Possible explanations for an elevated AST/ALT ratio leading to a higher risk of ACM in stable CAD patients are as follows: previous studies have shown that high AST activity is associated with higher mortality32,33, and low ALT levels are associated with aging, frailty, and higher mortality, in elderly populations34. Furthermore, previous studies have demonstrated that the main reason for the reduction in ALT is the significant reduction in liver size and hepatic blood flow31,35, and patients with a history of cardiovascular disease tend to have lower ALT levels. It is speculated that low hepatic blood flow may be related to underlying myocardial injury. This phenomenon, known as cardiohepatic syndrome36,37, proposes that the heart and liver interact to exacerbate or slow disease progress. Considering these cardio-hepatic interactions, clinical practice should not only focus on the improvement of one particular organ but should focus on the functional improvement of all organs. Moreover, elevated transaminases in clinical practice may lead to a reduction in statin use, which may partially explain the increased risk of developing ACM.

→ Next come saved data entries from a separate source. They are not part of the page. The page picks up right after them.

(* ===== verification/World.v ===== *)
(** * A concrete world

    Instances of the parameters of the development (a chain, the codecs, a Wasm
    engine with a few small contracts), and the theorems applied to them: every
    set of hypotheses used in the development is met by a real run. The contracts
    stand on the chain under these names:
    - [writer] stores a value and answers without messages;
    - [failing] stores a value and answers with an error;
    - [trapping] traps;
    - [caller] calls [failing] with its own coins and asks for a reply on error;
    - [relay] first pays the bank, then calls [failing] without a reply;
    - [nester] calls [writer] and asks for no reply;
    - [prober] tries to write in a query. *)

From S2P Require Import Prelude.
From S2P Require Import CwStd.
From S2P Require Import Errors.
From S2P Require Import Client.
From S2P Require Import Storage.
From S2P Require Import States.
From S2P Require Import Bank.
From S2P Require Import DebugLog.
From S2P Require Import Sections.
From S2P Require Import Api.
From S2P Require Import Vm.
From S2P Require Import Querier.
From S2P Require Import Runs.
From S2P Require Import Model.
From S2P Require Import Messages.
From S2P Require Import Transactions.
From S2P Require Import ReadOnly.
From S2P Require Import Atomicity.
From S2P Require Import Codes.
From S2P Require Import Python.

Open Scope Z_scope.

(** ** The chain *)
Definition world_balances (a : string) : list (string * Z) :=
  if String.eqb a "eoa" then [("uatom", 100); ("ujuno", 7)]
  else if String.eqb a "caller" then [("uatom", 50)]
  else if String.eqb a "relay" then [("uatom", 20)]
  else [].

Definition world_code_id (a : string) : Z :=
  if String.eqb a "writer" then 0 else if String.eqb a "failing" then 1
  else if String.eqb a "trapping" then 2 else if String.eqb a "caller" then 3
  else if String.eqb a "relay" then 4 else if String.eqb a "nester" then 5
  else if String.eqb a "prober" then 6 else 7.

Definition code_byte (i : Z) : byte :=
  match i with
  | 0 => Byte.x00 | 1 => Byte.x01 | 2 => Byte.x02 | 3 => Byte.x03
  | 4 => Byte.x04 | 5 => Byte.x05 | 6 => Byte.x06 | _ => Byte.x07
  end.
Definition world_code (i : Z) : bytes := WASM_MAGIC ++ [code_byte i].

Definition world_state (a : string) : gmap bytes bytes := {[ [Byte.x00] := [Byte.x2a] ]}.

#[export] Instance world_client : CwClientBackend unit := {|
  cb_block_number := λ _, 10;
  cb_chain_id := mret "world-1";
  cb_timestamp := mret 1000;
  cb_block_height := mret 10;
  cb_query_bank_all_balances := λ a, mret (world_balances a);
  cb_query_wasm_contract_smart := λ _ _, throw (RpcError "not a smart chain");
  cb_query_wasm_contract_state_all := λ a, mret (world_state a);
  cb_query_wasm_contract_info := λ a, mret (mkRpcContractInfo (world_code_id a));
  cb_query_wasm_contract_code := λ i, mret (world_code i)
|}.

#[export] Program Instance world_chain : ChainClient unit := {|
  cc_inv := λ _, True;
  cc_view := λ _, mkChainView world_balances world_state
                    (λ a, mkRpcContractInfo (world_code_id a)) world_code
|}.
Solve Obligations with
  first [by intros x c | intros x c y c' _ H; cbn in H; munfold; by simplify_eq].

(** ** Codecs: a response is the number of an entry of a table *)
Definition coins (n : Z) : list Coin := [mkCoin "uatom" n].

This study has some limitations. Firstly, there may be potential bias inherent in retrospective studies. Secondly, this study is a secondary analysis based on a retrospective study, and its participants may have undetected liver, or other, disease that affects the serum AST or ALT levels, leading to possible confounding bias in the AST/ALT ratio. Thirdly, the subjects of this study were patients from a single center, and caution should be exercised when applying this result to other ethnic groups. Fourthly, the patients included in this study were Japanese, and further evidence is needed to verify whether it is applicable to other populations. Further prospective, large sample, multi-center studies are needed to validate the results of this research.

Conclusion

An elevated AST/ALT ratio is an independent prognostic factor for ACM in stable ACD patients. In clinical practice, the risk stratification of stable CAD patients could be refined by determining the AST/ALT ratio concentration, thereby improving their short- and long-term prognoses. In addition, considering that the AST/ALT ratio is an inexpensive routine serological marker in clinical practice, it has the potential for further promotion and application.